Given data Block Start

Lemma central_decrypt_spec id ciphertext s plaintext s' :
  sessions_inv s -> utf8_valid id = true -> central_decrypt id ciphertext s = (Ok plaintext, s') ->
  exists envelope session session' db, envelope_deserialise ciphertext = Some envelope /\ kept s id = Some session /\
    session_decrypt envelope session (keystore s) = (Some plaintext, (session', db)) /\
    becomes id (Some session') s s' /\ cached_session (central s') id = Some session'.
Proof.
  intros Hinv Hid (h & s1 & Hg%expect_session_Ok & Hrun)%st_bind_Ok.
  destruct (get_or_fetch_found _ _ _ _ Hinv Hid Hg) as [session Hf].
  pose proof (found_identity _ _ _ _ _ Hf) as Hl. pose proof Hf as (Hinv1 & Hks & _ & Hp & Hcell & Hkept).
  apply st_bind_Ok in Hrun as (pt & s2 & Hdec & Hrun). apply st_bind_Ok in Hrun as ([] & s3 & Hsave & [= <- <-]).
  unfold decrypt_with, deref, st_lift, st_of, proteus_error, mbind, st_bind in Hdec. rewrite Hcell in Hdec.
  destruct (envelope_deserialise ciphertext) as [envelope|] eqn:Hen; [|done]. cbn [ok_or proteus_session] in Hdec.
  destruct (session_decrypt envelope session (keystore s1)) as [o [session' db]] eqn:He.
  destruct o as [pt'|]; [|done]. injection Hdec as <- <-. exists envelope, session, session', db.
  split; [done|]. split; [done|]. split; [by rewrite <- Hks|].
  pose proof (prekey_calls_sessions _ _ (decrypt_calls _ _ _ _ _ _ He)) as Hsame.
  assert (ahead id h session' (snd (store_session h session' (set_keystore db s1)))) as Hah.
  { apply (store_session_ahead id h (MkPSession id session)); [done..| |done].
    by rewrite (decrypt_identity _ _ _ _ _ _ He). }
  split; [|rewrite (save_by_ref_central _ _ _ _ Hsave); exact (ahead_cached _ _ _ _ Hah)].
  eapply becomes_found; [exact Hf| | |eapply save_by_ref_spec; [exact Hah|exact Hsave]]; [|done].
  intros id' Hid'. unfold kept, stored_session. cbn [keystore store_session set_cells set_keystore snd central].
  rewrite (proj2 Hsame) by (try done; apply Hinv1). done.
Qed.
(** Nothing changes in the keystore. *)
Definition unchanged (s s' : CentralState) : Prop :=
  sessions_inv s' /\ proteus_identity (central s') = proteus_identity (central s) /\
  forall id', utf8_valid id' = true -> kept s' id' = kept s id'.

Lemma get_or_fetch_unchanged id s r s' :
  sessions_inv s -> utf8_valid id = true -> get_or_fetch_session id s = (r, s') -> unchanged s s'.
Proof.
  intros Hinv Hid Hg. destruct (get_or_fetch_spec _ _ _ _ Hinv Hid Hg) as (? & ? & ? & _).
  split; [done|]. split; [done|]. intros. by apply kept_eq.
Qed.

Lemma found_ahead id h session s s1 : found id h session s s1 -> ahead id h session s1.
Proof. intros ((Hdb & Hc & Ha) & _ & _ & Hp & Hcell & _). by split_and!. Qed.

Lemma create_spec id session db s s' :
  sessions_inv s -> utf8_valid id = true -> local_identity session = proteus_identity (central s) ->
  same_sessions (keystore s) db ->
  (h ← cache_session (MkPSession id session); session_save_by_ref h) (set_keystore db s) = (Ok (), s') ->
  becomes id (Some session) s s'.
Proof.
  intros Hinv Hid Hl Hsame (h & s1 & Hc & Hsave)%st_bind_Ok.
  destruct (cache_session_ahead _ _ _ _ _ _ Hinv Hid Hl Hsame Hc) as (Hah & Hdb & Hi).
  eapply becomes_trans_same; [|exact Hi|by eapply save_by_ref_spec].
  intros id' Hid'. unfold kept, stored_session. rewrite Hdb, Hi, (proj2 Hsame); [done|done|apply Hinv].
Qed.

Lemma from_prekey_spec id key s s' :
  sessions_inv s -> utf8_valid id = true ->
  (h ← session_from_prekey id key; session_save_by_ref h) s = (Ok (), s') ->
  exists bundle session, bundle_deserialise key = Some bundle /\
    init_from_prekey (proteus_identity (central s)) bundle = Some session /\ becomes id (Some session) s s'.
Proof.
  intros Hinv Hid (h & s1 & Hf & Hsave)%st_bind_Ok.
  apply st_bind_Ok in Hf as (bundle & s2 & Hb & Hf). unfold st_lift, proteus_error in Hb.
  destruct (bundle_deserialise key) as [b|] eqn:Hbd; [|done]. injection Hb as <- <-.
  apply st_bind_Ok in Hf as (session & s2 & Hi & Hf). unfold st_lift, proteus_error in Hi.
  destruct (init_from_prekey _ _) as [se|] eqn:Hin; [|done]. injection Hi as <- <-. exists b, se.
  split; [done|]. split; [done|]. eapply (create_spec id se (keystore s)); [done|done| |done|].
  - by eapply init_prekey_identity.
  - rewrite set_keystore_same. unfold mbind, st_bind in Hf |- *. by rewrite Hf.
Qed.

Given data Block End

Search the entries for the line holding "- rewrite set_keystore_same.". Return that line and the ones after it through the last, exactly.

Answer to this problem →
  - rewrite set_keystore_same. unfold mbind, st_bind in Hf |- *. by rewrite Hf.
Qed.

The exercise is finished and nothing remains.